When does the shareholder have the right to withdraw?
Articles 2437 and 2473 of the Italian Civil Code, respectively relating to joint-stock companies and limited liability companies, provide for some legal causes – mandatory or not – for the withdrawal of the shareholder; in addition to the aforesaid, as known, the parties may introduce in the articles of association further withdrawal hypotheses. In this regard, pursuant to art. 2437, paragraph 1, of the Italian Civil Code, shareholders who have not taken part in a resolution amending the articles of association with respect to voting or participation rights are entitled to withdraw. This provision has given rise to different reconstructions with regard to the notion and extension of the concepts of “voting rights” and “participation rights” and the relationship between them.
The case at issue in the recent judgment of the Court of Venice concerns the verification of the legitimacy of the withdrawal exercised by a shareholder who did not participate in a resolution amending the articles of association which had restricted the right of shareholders to delegate third parties to attend and vote at the shareholders’ meeting (by limiting it, for individuals, only to family members, and for companies, only to the shareholders of that company).

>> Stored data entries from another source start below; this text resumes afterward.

(** [String.prototype.toLowerCase] on one code unit of 0..255. *)
Definition js_lower_char (c : ascii) : ascii :=
  if is_upper c then ascii_of_nat (code c + 32)
  else if in_range 192 222 c && negb (Nat.eqb (code c) 215) then ascii_of_nat (code c + 32)
  else c.

Definition dquote : ascii := ascii_of_nat 34.
Definition bslash : ascii := ascii_of_nat 92.

(** ** String primitives *)

Fixpoint str_map (f : ascii -> ascii) (s : string) : string :=
  match s with
  | EmptyString => EmptyString
  | String c r => String (f c) (str_map f r)
  end.

Fixpoint str_forallb (p : ascii -> bool) (s : string) : bool :=
  match s with
  | EmptyString => true
  | String c r => p c && str_forallb p r
  end.

Fixpoint str_existsb (p : ascii -> bool) (s : string) : bool :=
  match s with
  | EmptyString => false
  | String c r => p c || str_existsb p r
  end.

Definition js_toLowerCase : string -> string := str_map js_lower_char.

Fixpoint js_trimStart (s : string) : string :=
  match s with
  | EmptyString => EmptyString
  | String c r => if js_ws c then js_trimStart r else s
  end.

Fixpoint js_trimEnd (s : string) : string :=
  match s with
  | EmptyString => EmptyString
  | String c r =>
      let r' := js_trimEnd r in
      if js_ws c && String.eqb r' "" then EmptyString else String c r'
  end.

Definition js_trim (s : string) : string := js_trimEnd (js_trimStart s).

(** [s.indexOf(c)] for a one-character [c]; [None] is [-1]. *)
Fixpoint js_indexOf (c : ascii) (s : string) : option nat :=
  match s with
  | EmptyString => None
  | String d r => if Ascii.eqb d c then Some 0 else option_map S (js_indexOf c r)
  end.

(** [s.split(sep)] for a one-character separator. *)
Fixpoint js_split (sep : ascii) (s : string) : list string :=
  match s with
  | EmptyString => [EmptyString]
  | String c r =>
      if Ascii.eqb c sep then EmptyString :: js_split sep r
      else match js_split sep r with
           | x :: xs => String c x :: xs
           | [] => [String c EmptyString]
           end
  end.

(** Relative index of [slice]: negative counts from the end, clamped. *)
Definition js_rel (len : nat) (z : Z) : nat :=
  if (z <? 0)%Z then Z.to_nat (Z.max (Z.of_nat len + z) 0)
  else Z.to_nat (Z.min z (Z.of_nat len)).
Lemma GetVarint32_fast_encoded v rest :
  GetVarint32Ptr (EncodeVarint32 v ++ rest) = GetVarint32PtrFallback (EncodeVarint32 v ++ rest).
Proof.
  pose proof (EncodeVarint32_ok v) as Hok.
  destruct (EncodeVarint32 v) as [|b l] eqn:E.
  { unfold EncodeVarint32 in E. by repeat case_match. }
  inversion Hok as [|? ? Hb]; subst. unfold GetVarint32Ptr, GetVarint32PtrFallback. simpl.
  destruct (b .& 128 =? 0); [|done].
  by rewrite Z.shiftl_0_r, wrap_small by (eapply in_range_mono; [|exact Hb]; lia).
Qed.

Lemma GetVarint32_encode v rest :
  in_range 32 v → GetVarint32 (EncodeVarint32 v ++ rest) = Some (v, rest).
Proof.
  intros Hv. unfold GetVarint32. rewrite GetVarint32_fast_encoded.
  rewrite EncodeVarint32_loop by done.
  unfold GetVarint32PtrFallback, EncodeVarint64, kMaxVarint64Length.
  rewrite (varint_loop_roundtrip 32 28 0); try done; try lia.
  - do 2 f_equal. lia.
  - eapply in_range_mono; [|exact Hv]. lia.
Qed.

Lemma GetVarint64_encode v rest :
  in_range 64 v → GetVarint64 (EncodeVarint64 v ++ rest) = Some (v, rest).
Proof.
  intros Hv. unfold GetVarint64, GetVarint64Ptr, EncodeVarint64, kMaxVarint64Length.
  rewrite (varint_loop_roundtrip 64 63 0); try done; try lia.
  - do 2 f_equal. lia.
  - eapply in_range_mono; [|exact Hv]. lia.
Qed.

Lemma GetVarintPtr_loop_spec w max k p shift result :
  0 < w → max + 7 = shift + 7 * Z.of_nat k → in_range w result →
  match GetVarintPtr_loop w max p shift result with
  | None => Forall (λ b, b .& 128 ≠ 0) (take k p)
  | Some (v, q) =>
      ∃ enc b, p = enc ++ b :: q ∧ Forall (λ b, b .& 128 ≠ 0) enc ∧ b .& 128 = 0 ∧
        (length enc < k)%nat ∧ in_range w v
  end.
Proof.
  intros Hw. revert k shift result.
  induction p as [|b p IH]; intros k shift result Hk Hr; cbn [GetVarintPtr_loop].
  { by rewrite take_nil. }
  destruct (Z.leb_spec shift max); [|by replace k with 0%nat by lia].
  destruct k as [|k]; [lia|]. destruct (Z.eqb_spec (b .& 128) 0) as [Hb|Hb].
  - exists [], b. split_and!; try done; [simpl; lia|].
    apply lor_range; [lia|done|apply wrap_range; lia].
  - specialize (IH k (shift + 7) (result .| wrap w ((b .& 127) << shift))).
    assert (in_range w (result .| wrap w ((b .& 127) << shift))) as Hr'.
    { apply lor_range; [lia|done|apply wrap_range; lia]. }
    specialize (IH ltac:(lia) Hr'). destruct (GetVarintPtr_loop _ _ _ _ _) as [[v q]|].
    + destruct IH as (enc & b' & -> & Henc & Hb' & Hl & Hv).
      exists (b :: enc), b'. split_and!; try done; [by constructor|simpl; lia].
    + simpl. by constructor.
Qed.

(** ** The contracts of the encodings *)

(** Varint32: reading back what [PutVarint32] appended yields the value and
    leaves exactly the bytes after it, for every 32-bit value; the encoding has
    the length [VarintLength] announces, at most 5 bytes. *)
Theorem varint32_roundtrip dst v rest :
  in_range 32 v →
  GetVarint32 (drop (length dst) (PutVarint32 dst v ++ rest)) = Some (v, rest) ∧
  blen (PutVarint32 dst v) = blen dst + VarintLength v ∧ 1 ≤ VarintLength v ≤ 5.
Proof.
  intros Hv. unfold PutVarint32. rewrite <- app_assoc, drop_app_length.
  split; [by apply GetVarint32_encode|]. unfold blen. rewrite length_app.
  unfold VarintLength, kMaxVarint64Length.
  rewrite VarintLength_loop_length; [|eapply in_range_mono; [|exact Hv]; lia|lia].
  rewrite EncodeVarint32_loop by done.
  change (EncodeVarint64_loop 10 v) with (EncodeVarint64 v). split; [unfold blen; lia|].
  rewrite <- EncodeVarint32_loop by done. unfold EncodeVarint32, blen.
  repeat case_match; simpl; lia.
Qed.

Example varint32_roundtrip_witness :
  PutVarint32 [7] 300 = [7; 172; 2] ∧
  (GetVarint32 (drop 1 (PutVarint32 [7] 300 ++ [9])) = Some (300, [9]) ∧
   blen (PutVarint32 [7] 300) = blen [7] + VarintLength 300 ∧ 1 ≤ VarintLength 300 ≤ 5).
Proof.
  split; [vm_compute; reflexivity|].
  apply (varint32_roundtrip [7] 300 [9]). split; vm_compute; congruence.
Defined.

(** Varint64: the same round trip for every 64-bit value, in at most
    [kMaxVarint64Length] bytes. *)
Theorem varint64_roundtrip dst v rest :
  in_range 64 v →
  GetVarint64 (drop (length dst) (PutVarint64 dst v ++ rest)) = Some (v, rest) ∧
  blen (PutVarint64 dst v) = blen dst + VarintLength v ∧
  1 ≤ VarintLength v ≤ Z.of_nat kMaxVarint64Length.
Proof.
  intros Hv. unfold PutVarint64. rewrite <- app_assoc, drop_app_length.
  split; [by apply GetVarint64_encode|]. unfold blen. rewrite length_app.
  unfold VarintLength, kMaxVarint64Length.
  rewrite VarintLength_loop_length; [|eapply in_range_mono; [|exact Hv]; lia|lia].
  unfold EncodeVarint64, blen, kMaxVarint64Length. split; [lia|].
  assert (∀ f u, length (EncodeVarint64_loop f u) ≤ f)%nat as Hle.
  { induction f as [|f IH]; intros u; simpl; [lia|].
    destruct (128 <=? u); simpl; [|lia]. specialize (IH (u >> 7)). lia. }
  specialize (Hle 10%nat v).
  assert (length (EncodeVarint64_loop 10 v) ≠ 0)%nat; [|lia].
  cbn [EncodeVarint64_loop]. by destruct (128 <=? v).
Qed.

Example varint64_roundtrip_witness :
  GetVarint64 (drop 0 (PutVarint64 [] (2 ^ 63 + 5) ++ [1; 2])) = Some (2 ^ 63 + 5, [1; 2]) ∧
  blen (PutVarint64 [] (2 ^ 63 + 5)) = blen [] + VarintLength (2 ^ 63 + 5) ∧
  1 ≤ VarintLength (2 ^ 63 + 5) ≤ Z.of_nat kMaxVarint64Length.
Proof. apply (varint64_roundtrip [] (2 ^ 63 + 5) [1; 2]). split; vm_compute; congruence. Defined.

(** Varint readers on arbitrary bytes: a reader fails exactly when the
    first 10 (5 for 32-bit) bytes, or all of a shorter input, carry the
    continuation flag; otherwise it consumes a run of flagged bytes and one
    unflagged byte within that window and returns a value of its width. *)
Theorem varint_decode_spec p :
  bytes_ok p →
  match GetVarint64 p with
  | None => Forall (λ b, b .& 128 ≠ 0) (take 10 p)
  | Some (v, q) =>
      ∃ enc b, p = enc ++ b :: q ∧ Forall (λ b, b .& 128 ≠ 0) enc ∧ b .& 128 = 0 ∧
        (length enc < 10)%nat ∧ in_range 64 v
  end ∧
  match GetVarint32 p with
  | None => Forall (λ b, b .& 128 ≠ 0) (take 5 p)
  | Some (v, q) =>
      ∃ enc b, p = enc ++ b :: q ∧ Forall (λ b, b .& 128 ≠ 0) enc ∧ b .& 128 = 0 ∧
        (length enc < 5)%nat ∧ in_range 32 v
  end.
Proof.
  intros Hp. unfold GetVarint64, GetVarint64Ptr, GetVarint32.
  rewrite GetVarint32_fallback by done.
  split; apply GetVarintPtr_loop_spec; done.
Qed.

Example varint_decode_spec_witness :
  let p := [255; 255; 255; 255; 255; 255] in
  bytes_ok p ∧ GetVarint32 p = None ∧
  match GetVarint64 p with
  | None => Forall (λ b, b .& 128 ≠ 0) (take 10 p)
  | Some (v, q) =>
      ∃ enc b, p = enc ++ b :: q ∧ Forall (λ b, b .& 128 ≠ 0) enc ∧ b .& 128 = 0 ∧
        (length enc < 10)%nat ∧ in_range 64 v
  end.
Proof.
  intros p. assert (bytes_ok p) as Hp by (apply (bool_decide_unpack _); vm_compute; exact I).
  split; [exact Hp|]. split; [reflexivity|]. apply (varint_decode_spec p Hp).
Defined.

Lemma i64ToZigzag_spec l :
  in_srange 64 l → i64ToZigzag l = if l <? 0 then - 2 * l - 1 else 2 * l.
Proof.
  intros Hl. unfold in_srange in Hl. simpl (2 ^ _) in Hl. unfold i64ToZigzag, wrap.
  rewrite Z.shiftl_mul_pow2 by lia. bool_cases.
  - assert (l >> 63 = -1) as ->.
    { rewrite Z.shiftr_div_pow2 by lia. symmetry. apply (Z.div_unique_pos _ _ _ (l + 2 ^ 63)); lia. }
    change (-1 mod 2 ^ 64) with (2 ^ 64 - 1).
    replace (l mod 2 ^ 64) with (l + 2 ^ 64)
      by (apply (Z.mod_unique_pos _ _ (-1)); lia).
    replace (((l + 2 ^ 64) * 2 ^ 1) mod 2 ^ 64) with (2 * l + 2 ^ 64)
      by (apply (Z.mod_unique_pos _ _ 1); lia).
    rewrite lxor_ones by (unfold in_range; lia). lia.
  - assert (l >> 63 = 0) as ->.
    { rewrite Z.shiftr_div_pow2 by lia. apply Z.div_small. lia. }
    rewrite (Z.mod_small l), Zmod_0_l, Z.lxor_0_r by lia. rewrite Z.mod_small; lia.
Qed.

Lemma zigzagToI64_even l : 0 ≤ l < 2 ^ 63 → zigzagToI64 (2 * l) = l.
Proof.
  intros Hl. unfold zigzagToI64.
  rewrite Z.shiftr_div_pow2 by lia. change (2 ^ 1) with 2.
  replace (2 * l / 2) with l by (apply (Z.div_unique_pos _ _ _ 0); lia).
  rewrite (land_mask _ 1) by done. unfold wrap at 2.
  replace ((2 * l) mod 2 ^ 1) with 0 by (apply (Z.mod_unique_pos _ _ l); lia).
  rewrite Z.lxor_0_r. unfold to_signed. rewrite wrap_small by (unfold in_range; lia).
  bool_cases; simpl in *; lia.
Qed.

Lemma zigzagToI64_odd l : - 2 ^ 63 ≤ l < 0 → zigzagToI64 (- 2 * l - 1) = l.
Proof.
  intros Hl. unfold zigzagToI64.
  rewrite Z.shiftr_div_pow2 by lia. change (2 ^ 1) with 2.
  replace ((-2 * l - 1) / 2) with (- l - 1) by (apply (Z.div_unique_pos _ _ _ 1); lia).
  rewrite (land_mask _ 1) by done. unfold wrap at 2.
  replace ((-2 * l - 1) mod 2 ^ 1) with 1 by (apply (Z.mod_unique_pos _ _ (- l - 1)); lia).
  change (u64 (- (1))) with (2 ^ 64 - 1). rewrite lxor_ones by (unfold in_range; lia).
  unfold to_signed. rewrite wrap_small by (unfold in_range; lia).
  bool_cases; simpl in *; lia.
Qed.

(** Signed varints: zig-zag decoding inverts encoding on all 64-bit signed
    values, values in [-64, 63] take one byte, and
    [GetVarsignedint64] reads back what [PutVarsignedint64] appended. *)
Theorem varsignedint64_roundtrip dst v rest :
  in_srange 64 v →
  zigzagToI64 (i64ToZigzag v) = v ∧
  (-64 ≤ v ≤ 63 → VarintLength (i64ToZigzag v) = 1) ∧
  GetVarsignedint64 (drop (length dst) (PutVarsignedint64 dst v ++ rest)) = Some (v, rest).
Proof.
  intros Hv. pose proof (i64ToZigzag_spec v Hv) as Hz. unfold in_srange in Hv.
  simpl (2 ^ _) in Hv.
  assert (zigzagToI64 (i64ToZigzag v) = v) as Hrt.
  { rewrite Hz. bool_cases; [apply zigzagToI64_odd|apply zigzagToI64_even]; lia. }
  split_and!; [done| |].
  - intros Hs. unfold VarintLength, kMaxVarint64Length. cbn [VarintLength_loop].
    rewrite Hz. bool_cases; lia.
  - unfold GetVarsignedint64, GetVarsignedint64Ptr, PutVarsignedint64.
    rewrite <- app_assoc, drop_app_length.
    change GetVarint64Ptr with GetVarint64. rewrite GetVarint64_encode.
    + simpl. by rewrite Hrt.
    + rewrite Hz. unfold in_range. bool_cases; lia.
Qed.

Example varsignedint64_roundtrip_witness :
  let v := - 2 ^ 63 in
  zigzagToI64 (i64ToZigzag v) = v ∧
  (-64 ≤ v ≤ 63 → VarintLength (i64ToZigzag v) = 1) ∧
  GetVarsignedint64 (drop 1 (PutVarsignedint64 [1] v ++ [2])) = Some (v, [2]).
Proof.
  apply (varsignedint64_roundtrip [1] (- 2 ^ 63) [2]). split; vm_compute; congruence.
Defined.

(** Fixed-width integers: on a host of either byte order the encoders
    write the little-endian bytes, and [Get] reads back what [Put] appended,
    leaving the bytes after it; a short input is refused. *)
Theorem fixed_roundtrip `{Host} dst v16 v32 v64 rest :
  in_range 16 v16 → in_range 32 v32 → in_range 64 v64 →
  PutFixed16 dst v16 = dst ++ le_bytes 2 v16 ∧
  PutFixed32 dst v32 = dst ++ le_bytes 4 v32 ∧
  PutFixed64 dst v64 = dst ++ le_bytes 8 v64 ∧
  GetFixed16 (le_bytes 2 v16 ++ rest) = Some (v16, rest) ∧
  GetFixed32 (le_bytes 4 v32 ++ rest) = Some (v32, rest) ∧
  GetFixed64 (le_bytes 8 v64 ++ rest) = Some (v64, rest) ∧
  (∀ p, (length p < 4)%nat → GetFixed32 p = None).
Proof.
  intros H16 H32 H64.
  unfold PutFixed16, PutFixed32, PutFixed64, GetFixed16, GetFixed32, GetFixed64.
  rewrite EncodeFixed16_le, EncodeFixed32_le, EncodeFixed64_le.
  unfold object_bytes. split_and!; try by destruct kLittleEndian.
  - unfold blen. rewrite length_app, length_le_bytes. bool_cases; [lia|].
    rewrite drop_app_length' by done. cbn [le_bytes app]. rewrite DecodeFixed16_le.
    f_equal. f_equal. by apply (le_value_le_bytes 2).
  - unfold blen. rewrite length_app, length_le_bytes. bool_cases; [lia|].
    rewrite drop_app_length' by done. cbn [le_bytes app]. rewrite DecodeFixed32_le.
    f_equal. f_equal. by apply (le_value_le_bytes 4).
  - unfold blen. rewrite length_app, length_le_bytes. bool_cases; [lia|].
    rewrite drop_app_length' by done.
    rewrite DecodeFixed64_le by (apply length_le_bytes || apply le_bytes_ok).
    f_equal. f_equal. by apply (le_value_le_bytes 8).
  - intros p Hp. unfold blen. bool_cases; [done|lia].
Qed.

Example fixed_roundtrip_witness :
  let big := {| kLittleEndian := false |} in
  PutFixed16 (H:=big) [1] 258 = [1] ++ le_bytes 2 258 ∧
  PutFixed32 (H:=big) [1] 258 = [1] ++ le_bytes 4 258 ∧
  PutFixed64 (H:=big) [1] (2 ^ 64 - 1) = [1] ++ le_bytes 8 (2 ^ 64 - 1) ∧
  GetFixed16 (H:=big) (le_bytes 2 258 ++ [3]) = Some (258, [3]) ∧
  GetFixed32 (H:=big) (le_bytes 4 258 ++ [3]) = Some (258, [3]) ∧
  GetFixed64 (H:=big) (le_bytes 8 (2 ^ 64 - 1) ++ [3]) = Some (2 ^ 64 - 1, [3]) ∧
  (∀ p, (length p < 4)%nat → GetFixed32 (H:=big) p = None).
Proof. apply fixed_roundtrip; split; vm_compute; congruence. Defined.

Lemma foldl_app_concat (parts : list bytes) d :
  foldl (λ d p, d ++ p) d parts = d ++ concat parts.
Proof.
  revert d. induction parts as [|p ps IH]; intros d; simpl; [by rewrite app_nil_r|].
  by rewrite IH, app_assoc.
Qed.

Lemma foldl_total (parts : list bytes) t :
  0 ≤ t → t + blen (concat parts) < 2 ^ 64 →
  foldl (λ t p, u64 (t + blen p)) t parts = t + blen (concat parts).
Proof.
  revert t. unfold blen. induction parts as [|p ps IH]; intros t H0 Ht; simpl in *; [lia|].
  rewrite length_app in *. rewrite wrap_small by (unfold in_range; lia).
  rewrite IH; lia.
Qed.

The dissenting shareholder therefore contested a restriction of the possibility to delegate which, insofar as it modified the right to vote or participate, would have allowed, pursuant to the company’s articles of association and the regulatory provisions of article 2437 of the Italian Civil Code, the withdrawal of shareholders who did not agree with the same resolution.
The Court’s decision
The Court of Venice, in rejecting the recourse filed by the dissenting shareholder, firstly specified that “participation rights” are to be understood as only those of an economic nature and not, as the shareholder asserted, those of participation in the management of the company and, in conclusion, ruled that “the amendment to the articles of association of the faculty acknowledged to the shareholder to grant proxy to third parties in order to attend the shareholders’ meeting and exercise the voting right does not concern in itself the recognition of the voting right connected to the status of shareholder, but it is exclusively related to a modification of the faculties and the right to be represented at the shareholders’ meeting, which is different from the recognition of the voting right“.
Therefore, where a shareholders’ meeting resolution leads to a modification of the concrete procedures for exercising the voting right, without changing the voting right itself, there is no right of withdrawal of the dissenting shareholder. In fact, the shareholder, notwithstanding the said amendment to the articles of association, continues to enjoy the same voting right held previously, which is not affected either directly or indirectly by the said amendment.
Restrictive interpretation of shareholder’s withdrawal preferred
The Court of Venice, referring to previous rulings of the Supreme Court, expresses its preference for a restrictive interpretation of withdrawal rules, in order to balance the protection of the rights of the shareholder with the conservative interest of the company and its assets.
According to the Court’s interpretation this is due, on the one hand, to the need for certainty in order to ensure the good performance of the company, which must be able to know in advance which amendments to the articles of association will give rise to the right of withdrawal of the shareholder and, on the other hand, to the risk that a broad interpretation would extend indefinitely the grounds for withdrawal.
The Court concludes that the above, moreover, may also be inferred from an examination of Articles 2437 and 2473 of the Italian Civil Code which, expressly recognizing the possibility for the articles of association to provide for further causes of withdrawal, certainly cannot be read in a broad sense with reference to the withdrawal hypotheses explicitly regulated.